▼▼▼

Lemma append_all {A} (l acc : list A) : fold_left (λ acc x, acc ++ [x]) l acc = acc ++ l.
Proof.
  revert acc. induction l as [|x l IH]; intros acc; [by rewrite app_nil_r|]. cbn. by rewrite IH, <- app_assoc.
Qed.

Lemma scans_loop operations bss acc :
  Forall2 (λ op bs, encodeOperation op = Ok bs) operations bss → Forall plain_operation operations →
  scans (λ r, loopZ (λ '(operations, r), '(operation, r) ← decodeOperation r; Ok (operations ++ [operation], r))
           (len operations) (acc, r)) (concat bss) (acc ++ operations).
Proof.
  intros [-> He]%encoded_items Hp.
  eapply scans_items; [|apply append_all]. intros op l Hin. rewrite Forall_forall in Hp.
  apply (scans_map decodeOperation (λ op, l ++ [op])). apply scans_operation; auto.
Qed.

(** *** Errors *)
Definition throws_only {A} (e : exn) (m : result A) : Prop :=
  match m with Ok _ => True | Throw e' => e' = e end.

Lemma throws_bind {A B} e (m : result A) (k : A → result B) :
  throws_only e m → (∀ a, throws_only e (k a)) → throws_only e (m ≫= k).
Proof. intros Hm Hk. destruct m as [a|e']; [apply Hk|exact Hm]. Qed.

Lemma throws_mapM {A B} e (f : A → result B) l : (∀ x, throws_only e (f x)) → throws_only e (mapM f l).
Proof.
  intros Hf. induction l as [|x l IH]; [done|]. cbn [mapM]. apply throws_bind; [apply Hf|]. intros y.
  by apply throws_bind.
Qed.

Lemma throws_loop {S} e (body : S → result S) n s :
  (∀ s, throws_only e (body s)) → throws_only e (loopZ body n s).
Proof.
  intros Hb. rewrite loopZ_nat. revert s. induction (Z.to_nat n) as [|k IH]; intros s; [done|].
  cbn [loop_nat]. by apply throws_bind.
Qed.
Lemma write_documents_outcome docs : ∀ w d done_,
  writing w d done_ → documents_written docs w d done_ (write_documents os docs w d).
Proof.
  induction docs as [|[key document] docs IH]; intros w d done_ Hw.
  { cbn. split; [done|]. split; [done|]. exists [], []. split; [done|]. split; [done|]. split; [by rewrite app_nil_r|by intros []]. }
  cbn [write_documents]. unfold mbind at 1, st_bind at 1, st_lift.
  destruct (encodeEntry key document) as [entry|e] eqn:Ee.
  2: { pose proof (encode_throws _ _ (encodeEntry_throws key document) Ee) as ->.
       split; [done|]. right. split; [done|]. rewrite documents_bytes_cons. cbn [fst snd]. by rewrite Ee. }
  pose proof (writing_add _ _ _ document (writing_add _ _ _ entry Hw)) as Hw1. rewrite <- app_assoc in Hw1.
  set (w1 := add document (add entry w)) in *.
  assert (documents_bytes [(key, document)] = Ok (entry ++ document)) as E1.
  { rewrite documents_bytes_cons. cbn [fst snd]. rewrite Ee. cbn. by rewrite app_nil_r. }
  destruct (FLUSH_THRESHOLD <=? pendingBytes w1).
  - pose proof (flush_writing w1 d _ Hw1) as Hf. unfold mbind, st_bind.
    destruct (flush os w1 d) as [[w2|e] d2]; cbn.
    + destruct Hf as (Hf & Hw2 & Efd & _). split; [exact Hf|]. split; [exact Efd|].
      exists [(key, document)], (entry ++ document). done.
    + destruct Hf as [Hf He]. split; [exact Hf|by left].
  - specialize (IH w1 d _ Hw1). unfold documents_written in *.
    destruct (write_documents os docs w1 d) as [[[w2 rest]|e] d2].
    + destruct IH as (Hf & Efd & written & bs & -> & Eb & Hw2 & _).
      split; [exact Hf|]. split; [exact Efd|]. exists ((key, document) :: written), (entry ++ document ++ bs).
      split; [done|]. split.
      { change ((key, document) :: written) with ([(key, document)] ++ written).
        rewrite documents_bytes_app, E1. cbn [mbind res_bind]. rewrite Eb. cbn. by rewrite <- app_assoc. }
      rewrite <- !app_assoc in Hw2. split; [exact Hw2|done].
    + destruct IH as [Hf He]. split; [exact Hf|]. destruct He as [He|[-> He]]; [by left|right].
      split; [done|]. change ((key, document) :: docs) with ([(key, document)] ++ docs).
      rewrite documents_bytes_app, E1. cbn [mbind res_bind]. by rewrite He.
Qed.
(** The documents that are left. *)
Definition left_count (docs : list (jsstring * bytes)) (cs : list CheckpointCollection) : nat :=
  length docs + length (flat_map documents cs).

(** A part of what is [total] in all, up to a pause; [n] documents were left. *)
Definition part_written (total : result bytes) (n : nat) (w : Writer) (d : Disk) (done_ : bytes)
    (r : res exn (Writer * option (list (jsstring * bytes) * list CheckpointCollection)) * Disk) : Prop :=
  match r with
  | (Ok (w', None), d') => frame (fd w) d d' ∧ fd w' = fd w ∧ ∃ bs, total = Ok bs ∧ writing w' d' (done_ ++ bs)
  | (Ok (w', Some (docs, cs)), d') => frame (fd w) d d' ∧ fd w' = fd w ∧ (left_count docs cs < n)%nat ∧
      ∃ bs, total = after_bytes bs (rest_bytes docs cs) ∧ writing w' d' (done_ ++ bs)
  | (Throw e, d') => frame (fd w) d d' ∧ (system_error e ∨ e = RangeError ∧ total = Throw RangeError)
  end.

(** A first part, then the rest. *)
Lemma part_after front total total' n n' w w' d d' done_ r :
  total = after_bytes front total' → (n' ≤ n)%nat → frame (fd w) d d' → fd w' = fd w →
  part_written total' n' w' d' (done_ ++ front) r → part_written total n w d done_ r.
Proof.
  intros -> Hn Hf Efd. unfold part_written. destruct r as [[[w2 [[docs cs]|]]|e] d2]; rewrite Efd.
  - intros (Hf2 & -> & Hl & bs & -> & Hw). split; [by eapply frame_trans|]. split; [done|]. split; [lia|].
    exists (front ++ bs). rewrite after_after, app_assoc. done.
  - intros (Hf2 & -> & bs & -> & Hw). split; [by eapply frame_trans|]. split; [done|].
    exists (front ++ bs). rewrite app_assoc. done.
  - intros (Hf2 & He). split; [by eapply frame_trans|]. destruct He as [He|[-> ->]]; [by left|by right].
Qed.

(** The documents of a collection, then [more]. *)
Lemma part_documents docs cs total n w d done_
    (more : Writer → ST Disk exn (Writer * option (list (jsstring * bytes) * list CheckpointCollection))) :
  writing w d done_ → total = rest_bytes docs cs → (left_count docs cs ≤ n)%nat →
  (∀ w' d' done', writing w' d' done' →
     part_written (collections_bytes cs) (left_count [] cs) w' d' done' (more w' d')) →
  part_written total n w d done_
    (('(w, rest) ← write_documents os docs w;
      match rest with Some docs => mret (w, Some (docs, cs)) | None => more w end) d).
Proof.
  intros Hw -> Hn Hmore. unfold mbind, st_bind.
  pose proof (write_documents_outcome docs w d done_ Hw) as Hd. unfold documents_written in Hd.
  destruct (write_documents os docs w d) as [[[w1 [rest|]]|e] d1].
  - destruct Hd as (Hf & Efd & written & bs & -> & Eb & Hw1 & Hne). cbn [default from_option id] in *.
    cbn [mret st_ret]. split; [done|]. split; [done|]. split.
    { destruct written as [|x written]; [by destruct (Hne ltac:(by eexists))|].
      unfold left_count in *. rewrite length_app in Hn. cbn [length] in Hn. lia. }
    exists bs. split; [|done]. unfold rest_bytes. rewrite documents_bytes_app, Eb. cbn [mbind res_bind].
    destruct (documents_bytes rest); [|done]. cbn [mbind res_bind after_bytes]. symmetry. exact (after_after _ _ _).
  - destruct Hd as (Hf & Efd & written & bs & -> & Eb & Hw1 & _). cbn [default from_option id] in *.
    rewrite app_nil_r in *. eapply (part_after bs _ (collections_bytes cs) n (left_count [] cs)); try done.
    + unfold rest_bytes. by rewrite Eb.
    + unfold left_count in *. cbn [length]. lia.
    + by apply Hmore.
  - destruct Hd as [Hf He]. split; [done|]. destruct He as [He|[-> He]]; [by left|right]. split; [done|].
    unfold rest_bytes. by rewrite He.
Qed.

Lemma encodeCollection_throws c : throws_only RangeError (encodeCollection c).
Proof.
  unfold encodeCollection. throws; auto with throws; try apply uint_throws. apply throws_mapM. intros spec.
  unfold encodeIndexSpec. throws; auto with throws.
Qed.

Lemma write_collections_outcome cs : ∀ w d done_,
  writing w d done_ →
  part_written (collections_bytes cs) (left_count [] cs) w d done_ (write_collections os cs w d).
Proof.
  induction cs as [|c cs IH]; intros w d done_ Hw.
  { split; [done|]. split; [done|]. exists []. split; [done|]. by rewrite app_nil_r. }
  cbn [write_collections]. unfold mbind at 1, st_bind at 1, st_lift.
  destruct (encodeCollection c) as [parts|e] eqn:Ec.
  2: { split; [done|]. right. pose proof (encodeCollection_throws c) as Ht. rewrite Ec in Ht. cbn in Ht. subst e.
       split; [done|]. rewrite collections_bytes_cons. by rewrite Ec. }
  destruct (writing_add_all parts w d done_ Hw) as [Hw1 Efd].
  apply (part_after (concat parts) _ (rest_bytes (documents c) cs) _ (left_count (documents c) cs) w (add_all parts w) d d); try done.
  - rewrite collections_bytes_cons, Ec. cbn [mbind res_bind]. unfold rest_bytes.
    destruct (documents_bytes (documents c)); [|done]. cbn [mbind res_bind]. symmetry. exact (after_after _ _ _).
  - unfold left_count. cbn [flat_map length]. rewrite length_app. lia.
  - by eapply part_documents; [exact Hw1|done|done|].
Qed.

Lemma write_rest_outcome docs cs w d done_ :
  writing w d done_ →
  part_written (rest_bytes docs cs) (left_count docs cs) w d done_ (write_rest os docs cs w d).
Proof. intros Hw. eapply part_documents; [exact Hw|done|done|]. intros. by apply write_collections_outcome. Qed.
End Writing.

(** ** The files of the directory *)
Record elsewhere (ps : list path) (d d' : Disk) : Prop := {
  elsewhere_names : NoDup (omap_keys (files d)) → NoDup (omap_keys (files d'));
  elsewhere_get : ∀ p, p ∉ ps → omap_get (files d') p = omap_get (files d) p;
}.

Lemma elsewhere_refl ps d : elsewhere ps d d.
Proof. done. Qed.

Lemma elsewhere_same ps d d' : files d' = files d → elsewhere ps d d'.
Proof. intros E. split; [by rewrite E|]. intros p _. by rewrite E. Qed.

Lemma elsewhere_trans ps d1 d2 d3 : elsewhere ps d1 d2 → elsewhere ps d2 d3 → elsewhere ps d1 d3.
Proof. intros [H1 H2] [H3 H4]. split; [auto|]. intros p Hp. by rewrite H4, H2. Qed.

Lemma elsewhere_more ps ps' d d' : (∀ p, p ∈ ps → p ∈ ps') → elsewhere ps d d' → elsewhere ps' d d'.
Proof. intros Hs [H1 H2]. split; [done|]. intros p Hp. apply H2. intros Hin. by apply Hp, Hs. Qed.

Lemma elsewhere_frame file d d' : frame file d d' → elsewhere [file] d d'.
Proof.
  intros [H1 H2]. split; [by rewrite H1|]. intros p Hp. apply H2. intros ->. apply Hp. by left.
Qed.

Lemma elsewhere_set file d f : elsewhere [file] d (set_files d (omap_set (files d) file f)).
Proof.
  split; cbn; [by intros; apply omap_set_NoDup|]. intros p Hp. apply omap_get_set_ne. intros ->. apply Hp. by left.
Qed.

Lemma elsewhere_delete file d : elsewhere [file] d (set_files d (omap_delete (files d) file)).
Proof.
  split; cbn; [by intros; apply omap_delete_NoDup|]. intros p Hp. apply omap_get_delete_ne.
  intros ->. apply Hp. by left.
Qed.

(** ** Names *)
Lemma checkpoint_name_lsn z : 0 ≤ z < 10 ^ 20 → checkpoint_file_lsn (checkpointFileName z) = Some z.
Proof.
  intros Hz. unfold checkpoint_file_lsn, checkpointFileName. pose proof (decimal_length 20 z) as Hl.
  rewrite take_app_length', drop_app_length' by done. unfold len. rewrite Hl, decimal_digits.
  rewrite bool_decide_eq_true_2 by done. rewrite from_decimal_decimal.
  rewrite Z.mod_small by done. reflexivity.
Qed.

Lemma checkpoint_lsn_name name z : checkpoint_file_lsn name = Some z → name = checkpointFileName z.
Proof.
  unfold checkpoint_file_lsn, checkpointFileName. destruct (_ && bool_decide _) eqn:E; [|done].
  rewrite !andb_true_iff in E. destruct E as [[El%Z.eqb_eq Hd] Hs%bool_decide_eq_true_1]. intros [= <-].
  pose proof (decimal_from_decimal (take 20 name) Hd) as Hdec. unfold len in El.
  replace (length (take 20 name)) with 20%nat in Hdec by lia. rewrite Hdec, <- Hs. symmetry. apply take_drop.
Qed.

Lemma temporary_lsn z : checkpoint_file_lsn (temporaryFileName z) = None.
Proof.
  unfold checkpoint_file_lsn, temporaryFileName. pose proof (decimal_length 20 z) as Hl.
  rewrite take_app_length', drop_app_length' by done. by rewrite andb_false_r.
Qed.

Lemma temporary_not_final z z' : temporaryFileName z ≠ checkpointFileName z'.
Proof.
  intros E. apply (f_equal length) in E. unfold temporaryFileName, checkpointFileName in E.
  rewrite !length_app, !decimal_length in E. done.
Qed.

▲▲▲

* **Work order**
Extract the lines of the preceding material that run from the line with "cbn [mret st_ret]." through the line with "unfold left_count in *. rewrite", inclusive, reproducing them exactly and adding nothing.

* **Task solution**
    cbn [mret st_ret]. split; [done|]. split; [done|]. split.
    { destruct written as [|x written]; [by destruct (Hne ltac:(by eexists))|].
      unfold left_count in *. rewrite length_app in Hn. cbn [length] in Hn. lia. }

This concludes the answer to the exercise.